BEGIN Listed entries

(** C3: [lineFilter] returns [None] exactly when a non-empty
    [filterSourceType] differs from the line's source type or the suppress
    flag that [filterFlagNames] names for the line's message type is set;
    otherwise it returns the converted message when [convertToPython] is
    true and there is one, and the native message if not. *)
Theorem lineFilter_spec flt line :
  wf_filters flt →
  ∃ fst ctp flag,
    flt !! "filterSourceType"%string = Some fst
    ∧ flt !! "convertToPython"%string = Some ctp
    ∧ filterFlagNames !! mt_value (l_messageType line) = Some flag
    ∧ (lineFilter flt line = Ok None ↔
         (truthy fst = true ∧ eq_sourceType fst (l_sourceType line) = false)
         ∨ truthy (default (PBool false) (flt !! flag)) = true)
    ∧ (∀ converted,
         ¬ ((truthy fst = true ∧ eq_sourceType fst (l_sourceType line) = false)
            ∨ truthy (default (PBool false) (flt !! flag)) = true) →
         truthy ctp = true → l_convertedMsg line = Some converted →
         lineFilter flt line = Ok (Some converted))
    ∧ (¬ ((truthy fst = true ∧ eq_sourceType fst (l_sourceType line) = false)
          ∨ truthy (default (PBool false) (flt !! flag)) = true) →
       truthy ctp = false ∨ l_convertedMsg line = None →
       lineFilter flt line = Ok (Some (l_nativeMsg line))).
Proof.
  intros [[fst Hf] [ctp Hc]].
  destruct (filterFlagNames_total (l_messageType line)) as [flag Hflag].
  exists fst, ctp, flag. split_and!; [done..| | |].
  - unfold lineFilter. rewrite Hf, Hc, Hflag.
    destruct (truthy fst), (eq_sourceType fst (l_sourceType line)),
      (truthy (default (PBool false) (flt !! flag))); simpl;
      try (split; [done | intros [[? ?]|?]; done]);
      try (split; [auto | done]);
      destruct (l_convertedMsg line); try destruct (truthy ctp);
      split; try done; intros [[? ?]|?]; done.
  - intros converted Hpass Hctp Hconv. unfold lineFilter.
    rewrite Hf, Hc, Hflag, Hconv, Hctp.
    destruct (truthy fst), (eq_sourceType fst (l_sourceType line)),
      (truthy (default (PBool false) (flt !! flag))); simpl; try done;
      exfalso; apply Hpass; auto.
  - intros Hpass Hnat. unfold lineFilter. rewrite Hf, Hc, Hflag.
    destruct (truthy fst), (eq_sourceType fst (l_sourceType line)),
      (truthy (default (PBool false) (flt !! flag))); simpl;
      try (exfalso; apply Hpass; auto; fail);
      destruct Hnat as [-> | ->]; try done; by destruct (l_convertedMsg line).
Qed.

End Filters.
(** * A shallow embedding of the form state engine (virtualfoo/forms)

    The development follows the TypeScript sources:
    - [internalHooks.tsx]: [take], [dropRight], [nestedName],
      [addOnlyIfUnique] and the registration transactions [add]/[remove];
    - the form hook (useForm): [onFieldTypeOnly], [setValues],
      [setInitialValues], [setTouched], [resetTouched], [setAllToTouched],
      [reset], [revalidate], [clear], [submit];
    - the list hook (useList): its mount effect, [removeName],
      [generateNewName], [add], [addAt], [remove], [removeAll], [swap],
      [move], [createRows];
    - [OnFormReady.tsx]: [useFormReadyLoadable] and the effect of
      [OnFormReadyInner].

    One form is modelled at a time: every hook closes over a single
    [formId], so the atom family [$field(fieldId(formId, name))] is a map
    from field names to field states and [$form(formId)] is one record. *)

From Stdlib Require Import ZArith Ascii String List.
From stdpp Require Import base option list strings pretty gmap fin_maps.

Local Open Scope string_scope.
Local Open Scope list_scope.

(** ** Data model *)

(** [FieldType] of types.ts: the runtime tag of a cell. *)
Module FieldType.
Inductive t : Set := field | map | list.

#[global] Instance eq_dec : EqDecision t.
Proof. solve_decision. Defined.
End FieldType.

Record ValidationResult : Set := mkValidation {
  isValid : bool;
  isValidStrict : bool;
}.

(** JavaScript values as far as the hooks inspect them ([any] in the
    source).  An object is the list of its own enumerable string-keyed
    properties in [Object.entries] order; the keys of one object are
    pairwise distinct.  A string stands for the JavaScript string whose
    code units are its characters, one unit (below 256) per character. *)
#[warnings="-register-all"]
Inductive JsValue : Set :=
| JUndefined
| JNull
| JBool (b : bool)
| JNum (n : Z)
| JStr (s : string)
| JObj (props : list (string * JsValue)).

END Listed entries

* **What the task asks**
At the line containing "Record ValidationResult : Set", start transcribing exactly, and continue through the last line of the listing. Stop there and add nothing.

* **Answer to this problem**
Record ValidationResult : Set := mkValidation {
  isValid : bool;
  isValidStrict : bool;
}.

(** JavaScript values as far as the hooks inspect them ([any] in the
    source).  An object is the list of its own enumerable string-keyed
    properties in [Object.entries] order; the keys of one object are
    pairwise distinct.  A string stands for the JavaScript string whose
    code units are its characters, one unit (below 256) per character. *)
#[warnings="-register-all"]
Inductive JsValue : Set :=
| JUndefined
| JNull
| JBool (b : bool)
| JNum (n : Z)
| JStr (s : string)
| JObj (props : list (string * JsValue)).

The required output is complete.